Automatic Correction of Human Translations
Jessy Lin | Geza Kovacs | Aditya Shastry | Joern Wuebker | John DeNero
Proceedings of the 2022 Conference of the North American Chapter of the Association for Computational Linguistics: Human Language Technologies
We introduce translation error correction (TEC), the task of automatically correcting human-generated translations.Imperfections in machine translations (MT) have long motivated systems for improving translations post-hoc with automatic post-editing.In contrast, little attention has been devoted to the problem of automatically correcting human translations, despite the intuition that humans make distinct errors that machines would be well-suited to assist with, from typos to inconsistencies in translation conventions.To investigate this, we build and release the Aced corpus with three TEC datasets (available at: github.com/lilt/tec).

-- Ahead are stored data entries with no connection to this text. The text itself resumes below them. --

Lemma step_keeps_bounded E a w : bounded w -> bounded (step E a w).
Proof.
  intros Hw. destruct a; simpl.
  - destruct (sk_isConnected (sk w)) eqn:Hc.
    + unfold SocketKit.connect. rewrite Hc. exact Hw.
    + rewrite (connect_ok E w Hc). unfold bounded, wiring. simpl.
      rewrite length_app, fmap_app. simpl. apply Forall_app. split.
      * eapply List.Forall_impl; [|exact Hw].
        intros hs. apply handlers_within_mono. lia.
      * repeat constructor.
        apply (handlers_within_app _ (lifecycle_handlers E)
                 (router_handlers (length (rooms w)))); [reflexivity|].
        apply router_handlers_within. lia.
  - unfold bounded.
    destruct (disconnect_frame w) as [_ ->].
    destruct (disconnect_cases w) as [H|[H|(c' & lc' & _ & _ & H)]]; rewrite H; exact Hw.
  - unfold bounded.
    destruct (call_frame m this args w) as [_ ->].
    destruct (call_cases m this args w)
      as [[H _]|(c' & lc' & ev & p & res & _ & _ & H & _)]; rewrite H; exact Hw.
  - destruct em; simpl; try exact Hw.
    unfold bounded, wiring. simpl. rewrite length_alter. exact Hw.
  - destruct (lineclients w !! c) as [lc|] eqn:Hlc.
    + rewrite (new_rooms_ok c lc w Hlc). unfold bounded, wiring. simpl.
      rewrite length_app, list_fmap_insert. simpl. apply Forall_insert.
      * eapply List.Forall_impl; [|exact Hw].
        intros hs. apply handlers_within_mono. lia.
      * apply handlers_within_app.
        -- eapply handlers_within_mono; [|eapply (proj1 (Forall_lookup _ _) Hw c)].
           ++ lia.
           ++ unfold wiring. rewrite list_lookup_fmap, Hlc. reflexivity.
        -- apply router_handlers_within. lia.
    + rewrite (new_rooms_unwired c w Hlc). unfold bounded, wiring. simpl.
      rewrite length_app. eapply List.Forall_impl; [|exact Hw].
      intros hs. apply handlers_within_mono. lia.
  - exact Hw.
  - unfold fire. destruct (lineclients w !! c) as [lc|]; [|exact Hw].
    pose proof (run_handlers_frame (LineClient.subscribed name (lc_handlers lc)) args w)
      as (A1 & A2 & _).
    unfold bounded, wiring. rewrite A1, A2. exact Hw.
Qed.

Lemma run_bounded E args w0 trace :
  SocketKit.new args = Normal w0 -> bounded (run E trace w0).
Proof.
  intros Hnew. apply run_invariant; [apply step_keeps_bounded|].
  destruct (new_is_empty args w0 Hnew) as (t & a & e & ->). constructor.
Qed.

Lemma within_foreign r hs : handlers_within r hs = true -> foreign r hs.
Proof.
  unfold handlers_within, foreign. induction hs as [|[k h] hs IH]; [constructor|].
  simpl. rewrite andb_true_iff. intros [Hh Hrest]. constructor; [|apply IH; exact Hrest].
  destruct h; try exact I. simpl in *. apply Nat.ltb_lt in Hh. lia.
Qed.

(** Constructing a controller subscribes it. *)
Lemma new_rooms_routes c lc w :
  bounded w -> lineclients w !! c = Some lc ->
  routes (length (rooms w)) c (snd (RoomsController.new c w)).
Proof.
  intros Hb Hlc. rewrite (new_rooms_ok c lc w Hlc).
  split; [simpl; rewrite length_app; simpl; lia|].
  eexists. exists (lc_handlers lc), []. simpl.
  rewrite list_lookup_insert_eq by (eapply lookup_lt_Some; eassumption).
  split; [reflexivity|]. simpl.
  split; [reflexivity|]. split; [|constructor].
  apply within_foreign. eapply (proj1 (Forall_lookup _ _) Hb c).
  unfold wiring. rewrite list_lookup_fmap, Hlc. reflexivity.
Qed.

(** [connect] subscribes the Rooms controller it builds. *)
Lemma connect_routes E w :
  sk_isConnected (sk w) = false ->
  routes (length (rooms w)) (length (lineclients w)) (snd (SocketKit.connect E w)).
Proof.
  intros Hc. rewrite (connect_ok E w Hc).
  split; [simpl; rewrite length_app; simpl; lia|].
  eexists. exists (lifecycle_handlers E), []. simpl.
  rewrite lookup_snoc. split; [reflexivity|]. simpl.
  split; [reflexivity|]. split; repeat constructor.
Qed.
(** ** Constants *)

(** C8.  The limits the module uses are its own constants, and they differ
    from the values of [CONFIG]: 7000 against 200000 for the context limit,
    36000 against 30000 for the protect budget, 6000 against 5000 for the
    minimum.  So 6000 tokens overflow here although they are far below 85% of
    the configured limit, and a stale tool result of 35000 tokens is left
    alone although it exceeds the configured protect budget. *)
Lemma module_constants_differ_from_config :
  get_usable_context = 7000%Z
  ∧ get_usable_context ≠ CONFIG.model_context_limit
  ∧ PRUNE_PROTECT ≠ CONFIG.prune_protect
  ∧ PRUNE_MINIMUM ≠ CONFIG.prune_minimum
  ∧ is_overflow 6000 AUTO_COMPACT_THRESHOLD = true
  ∧ Qle_bool (inject_Z 6000)
             (inject_Z CONFIG.model_context_limit
              * CONFIG.auto_compact_threshold) = true
  ∧ tokens_at midsize_tool_history 2 = 35000%Z
  ∧ (CONFIG.prune_protect < 35000)%Z
  ∧ prune_old_tool_outputs midsize_tool_history 2 = Ok midsize_tool_history.
Proof.
  split; [reflexivity |].
  split; [discriminate |]. split; [discriminate |]. split; [discriminate |].
  split; [vm_compute; reflexivity |]. split; [vm_compute; reflexivity |].
  split; [vm_compute; reflexivity |]. split; [reflexivity |].
  assert (Hst : prune_scan midsize_tool_history 2
                = Ok (mk_scan 35000 0 [] 3)) by (vm_compute; reflexivity).
  rewrite (prune_old_tool_outputs_eq _ _ _ Hst). reflexivity.
Qed.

We show that human errors in TEC exhibit a more diverse range of errors and far fewer translation fluency errors than the MT errors in automatic post-editing datasets, suggesting the need for dedicated TEC models that are specialized to correct human errors. We show that pre-training instead on synthetic errors based on human errors improves TEC F-score by as much as 5.1 points. We conducted a human-in-the-loop user study with nine professional translation editors and found that the assistance of our TEC system led them to produce significantly higher quality revised translations.